考えないヒト〜ケータイ依存で退化した日本人/正高信男

”ケータイを持ったサル”という大ヒットした本(未読)の第二弾らしい。
ケータイの持つ利便性は、脳の外部化を促進し、思考力の低下、家族崩壊へと退化させる・・・と主張している。
自分も、記憶や検索に関することをネットに依存している現状を、「これは脳の退化に繋がっているのではないか?」「脳の外部化が促進されていることは、脳の退化に繋がるのでは?」と直感しているものだが、さすがに文明とか文化論まで思いを巡らせたことは無かった。

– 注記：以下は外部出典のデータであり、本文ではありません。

(** * Airline sentiment dashboard (app.py): filtering, metrics, time series,
      text corpus and the polarity threshold rule.

    The dashboard is one Python script.  Its logic sits inline in
    [load_data], [analyze_sentiment], [render_sidebar] and
    [render_main_content]; the definitions below follow those functions
    statement by statement.  pandas, Streamlit and TextBlob are outside the
    script: the pandas operations used are modelled on lists of rows, the
    widgets return what the user holds in them, and TextBlob's polarity,
    [str.isspace] and [WordCloud.generate] are parameters. *)

From Stdlib Require Import ZArith QArith Qabs Floats.
From stdpp Require Import gmap strings list sorting.

Local Open Scope string_scope.
Local Open Scope Z_scope.

(** ** Python exceptions and results *)

Inductive PyExc : Type :=
  | FileNotFoundError
  | ParserError
  | ValueError
  | KeyError (key : string)
  | TypeError
  | ZeroDivisionError
  | OverflowError
  | StreamlitAPIException.

Inductive Py (A : Type) : Type :=
  | Ok (x : A)
  | Raise (e : PyExc).
Arguments Ok {A} x.
Arguments Raise {A} e.

#[global] Instance Py_ret : MRet Py := λ A x, Ok x.
#[global] Instance Py_bind : MBind Py := λ A B k m,
  match m with
  | Ok x => k x
  | Raise e => Raise e
  end.

Definition returns {A} (m : Py A) : Prop := ∃ x, m = Ok x.
(** A round trip bought at 100 and sold at 110. *)
Definition profit_strategy : strategy := fun _ =>
  [Trade.mk (Some 1) (Some "buy") (Some 100) (Some 1);
   Trade.mk (Some 2) (Some "sell") (Some 110) (Some 1)].

(** * Properties *)

(** ** Comparisons and sides *)

Lemma Qle_bool_false (x y : Q) : Qle_bool x y = false <-> y < x.
Proof.
  split.
  - intros H. apply Qnot_le_lt. intros Hle. apply Qle_bool_iff in Hle. congruence.
  - intros H. destruct (Qle_bool x y) eqn:E; [|reflexivity].
    apply Qle_bool_iff in E. exfalso. exact (Qlt_not_le _ _ H E).
Qed.

Lemma is_side_true (s : string) (o : option string) : is_side s o = true <-> o = Some s.
Proof. unfold is_side. apply bool_decide_eq_true. Qed.

Lemma is_side_false (s : string) (o : option string) : is_side s o = false <-> o <> Some s.
Proof. unfold is_side. apply bool_decide_eq_false. Qed.

(** ** One step of the engine *)

Lemma step_no_time (l b : Q) (st : ledger) (tr : Trade.t) :
  Trade.time tr = None -> step l b st tr = Raise (KeyError "time").
Proof. intros H. unfold step, Trade.item_time. rewrite H. reflexivity. Qed.
(** * Yolov5-in-Deepstream-5.0: the output decoders and the suppression engine

    A shallow embedding of [nvdsparsebbox_Yolo.cpp] (and of the twin
    [iou]/[nms] of [common.hpp]).  The C++ type [float] is IEEE-754 binary32;
    it is modelled by [spec_float] of the Standard Library with 24 bits of
    precision and [emax = 128], each operation rounding to nearest even, so
    that rounding, overflow, underflow and NaN are those of single-precision
    arithmetic.  [std::sort] is code of the C++ library: the engine and
    [SortLayers] are written over the sort they are given, and the theorems
    hold for every sort that does what the standard promises.  The messages the decoders write
    to [std::cerr] (the warning on the number of classes among them) are not
    part of the model. *)

From Stdlib Require Import ZArith List Bool Lia Arith.
From Stdlib Require Import QArith Lqa.
From Stdlib Require Import Floats.SpecFloat.
From Stdlib Require Import Permutation Sorting.Sorted.
Import ListNotations.

Close Scope Q_scope.
Local Open Scope nat_scope.

(* ================================================================== *)
(** * binary32 arithmetic *)

Module F32.

Definition prec : Z := 24.
Definition emax : Z := 128.

Definition float := spec_float.

Definition add : float -> float -> float := SFadd prec emax.
Definition sub : float -> float -> float := SFsub prec emax.
Definition mul : float -> float -> float := SFmul prec emax.
Definition div : float -> float -> float := SFdiv prec emax.

(** The C++ comparisons: every comparison with a NaN is false. *)
Definition ltb : float -> float -> bool := SFltb.
Definition leb : float -> float -> bool := SFleb.
Definition gtb (x y : float) : bool := SFltb y x.

Definition is_nan (x : float) : bool :=
  match x with S754_nan => true | _ => false end.

(** A value that a binary32 variable can hold. *)
Definition representable (x : float) : bool := valid_binary prec emax x.

(** Conversion of an integer ([int], [unsigned int], an integer literal)
    to [float]: round to nearest even. *)
Definition of_Z (z : Z) : float := binary_normalize prec emax z 0 false.

(** [m * 2^e], rounded. *)
Definition of_scaled (m e : Z) : float := binary_normalize prec emax m e false.

(** The float nearest to the fraction [n / d]: the value of a decimal
    literal once it is stored in a [float]. *)
Definition dec (n d : Z) : float := div (of_Z n) (of_Z d).

Definition zero : float := S754_zero false.
Definition two : float := of_Z 2.
Definition half : float := of_scaled 1 (-1).

(** [std::max(a, b)] is [(a < b) ? b : a]; [std::min(a, b)] is
    [(b < a) ? b : a]. *)
Definition std_max (a b : float) : float := if ltb a b then b else a.
Definition std_min (a b : float) : float := if ltb b a then b else a.

(** The integer part of a finite float, toward zero. *)
Definition trunc (x : float) : option Z :=
  match x with
  | S754_zero _ => Some 0%Z
  | S754_finite s m e =>
      let a := match e with
               | Zneg p => Z.shiftr (Zpos m) (Zpos p)
               | _ => Z.shiftl (Zpos m) e
               end in
      Some (if s then Z.opp a else a)
  | _ => None
  end.

(** [static_cast<unsigned int>(x)]: the integer part when it fits 32 bits.
    Outside that range (and for NaN) the conversion is undefined in C++;
    the model returns 0 there and no theorem depends on it. *)
Definition to_uint (x : float) : Z :=
  match trunc x with
  | Some z => if ((0 <=? z) && (z <? 2 ^ 32))%Z then z else 0%Z
  | None => 0%Z
  end.

End F32.

Definition float : Type := F32.float.

(* ================================================================== *)
(** * Boxes and [iou] *)

(** [float bbox[4]]: centre x, centre y, width, height. *)
Record bbox4 (F : Type) : Type := mkBox { b0 : F; b1 : F; b2 : F; b3 : F }.

Arguments mkBox {F} _ _ _ _.
Arguments b0 {F} _.
Arguments b1 {F} _.
Arguments b2 {F} _.
Arguments b3 {F} _.

(** [iou] is written once over the arithmetic it uses, and instantiated with
    binary32 (what the code computes) and with exact rationals (what the
    formula means without rounding). *)
Section IouGeneric.

Variable F : Type.
Variables (fadd fsub fmul fdiv : F -> F -> F).
Variable fgtb : F -> F -> bool.
Variables (fmax fmin : F -> F -> F).
Variables (fzero ftwo : F).

Record interBox_t : Type :=
  mkInter { ib_left : F; ib_right : F; ib_top : F; ib_bottom : F }.

Definition interBox (lbox rbox : bbox4 F) : interBox_t :=
  {| ib_left   := fmax (fsub (b0 lbox) (fdiv (b2 lbox) ftwo))
                       (fsub (b0 rbox) (fdiv (b2 rbox) ftwo));
     ib_right  := fmin (fadd (b0 lbox) (fdiv (b2 lbox) ftwo))
                       (fadd (b0 rbox) (fdiv (b2 rbox) ftwo));
     ib_top    := fmax (fsub (b1 lbox) (fdiv (b3 lbox) ftwo))
                       (fsub (b1 rbox) (fdiv (b3 rbox) ftwo));
     ib_bottom := fmin (fadd (b1 lbox) (fdiv (b3 lbox) ftwo))
                       (fadd (b1 rbox) (fdiv (b3 rbox) ftwo)) |}.

(** [interBox[2] > interBox[3] || interBox[0] > interBox[1]] *)
Definition inverted (i : interBox_t) : bool :=
  fgtb (ib_top i) (ib_bottom i) || fgtb (ib_left i) (ib_right i).

Definition interBoxS (i : interBox_t) : F :=
  fmul (fsub (ib_right i) (ib_left i)) (fsub (ib_bottom i) (ib_top i)).

(** The denominator [lbox[2]*lbox[3] + rbox[2]*rbox[3] - interBoxS]. *)
Definition unionS (lbox rbox : bbox4 F) : F :=
  fsub (fadd (fmul (b2 lbox) (b3 lbox)) (fmul (b2 rbox) (b3 rbox)))
       (interBoxS (interBox lbox rbox)).

Definition iou_gen (lbox rbox : bbox4 F) : F :=
  let i := interBox lbox rbox in
  if inverted i then fzero
  else fdiv (interBoxS i) (unionS lbox rbox).

End IouGeneric.

Arguments interBox {F} _ _ _ _ _ _ _ _.
Arguments inverted {F} _ _.
Arguments interBoxS {F} _ _ _.
Arguments unionS {F} _ _ _ _ _ _ _ _ _.
Arguments iou_gen {F} _ _ _ _ _ _ _ _ _ _ _.
Arguments ib_left {F} _.
Arguments ib_right {F} _.
Arguments ib_top {F} _.
Arguments ib_bottom {F} _.
(** * Rectified-flow training loss and Euler samplers

    A shallow embedding of [models/rf.py]: the classes [RectifiedFlow] and
    [LatentRectifiedFlow], their training loss ([forward]), the samplers
    ([sample], [cond_sample], [fid_sample]) and the latent scaling
    ([encode], [decode]); and of the parts of [trainer.py] that work on
    numbers, lists and tensors: [num_to_groups], [save_ckpt] and the sample
    batches of [log_samples].

    Conventions of the embedding.
    - A tensor of shape (B, C, H, W) is a four-level nested list; its entries
      are exact rationals ([Qc]), so tensor arithmetic is the real-number
      arithmetic the floating-point code approximates.  The one place where
      rounding itself is the question (does the latent scale cancel exactly?)
      is also modelled in IEEE binary32, in module [Float32].
    - Arithmetic between two tensors is entry by entry, on operands of one
      shape.  Broadcasting, and the RuntimeError of torch on shapes that do
      not fit, are not modelled: statements about arithmetic on a prediction
      of the network are made for networks that keep the shape of their
      input ([Net.keeps_shape], [Net.cfg_keeps_shape]).
    - The random generator is explicit state; [torch.randn] and [torch.rand]
      fill a tensor entry by entry from it.
    - Calls to the collaborators (the velocity network, the autoencoder) and
      every division of a tensor by the Python integer [sampling_steps] are
      recorded in a trace, so that statements about which queries and which
      divisions happen can be made about a run.
    - A failed [assert] is the outcome [AssertionError]. *)

From Stdlib Require Import String Bool List ZArith QArith Qcanon Lia.
From Stdlib Require Import Floats.SpecFloat.
Import ListNotations.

著者は霊長類研究の視点から、サルのコミュニティとケータイコミュニティを比較し、この主張に繋げているようなのだが、どうにも飛躍が著しい。
例えば、一部のサルのコミュニケーションが平等を基本としており、共通のルールが認められる小集団の単位で行動するのだとしても、それが渋谷辺りで携帯を手放さずうろうろしているティーンの生態と同様だと結論付けるのはいかがなものか(笑)
「あいつら、サルなんだぁ」って・・・面白いけど、説得力ないなぁ。
引きこもり、出歩き、キレる、ネット依存・・などなど今を代表するキーワードを一応説明しようと試みているようだが、脳研究を世相批判につなげて大ヒットを飛ばしている養老先生と同じように”何かの研究による知見をバックに、オヤジがモノ申している”という感じがしてしまう。
サルの研究データ引用も少ないし、統計データの提示の仕方も恣意的に感じてしまう。
とはいえ、この本1冊で筆者の知見について断罪するのもあんまりなので、”ケータイを持ったサル”の方も、今度読んでみよう。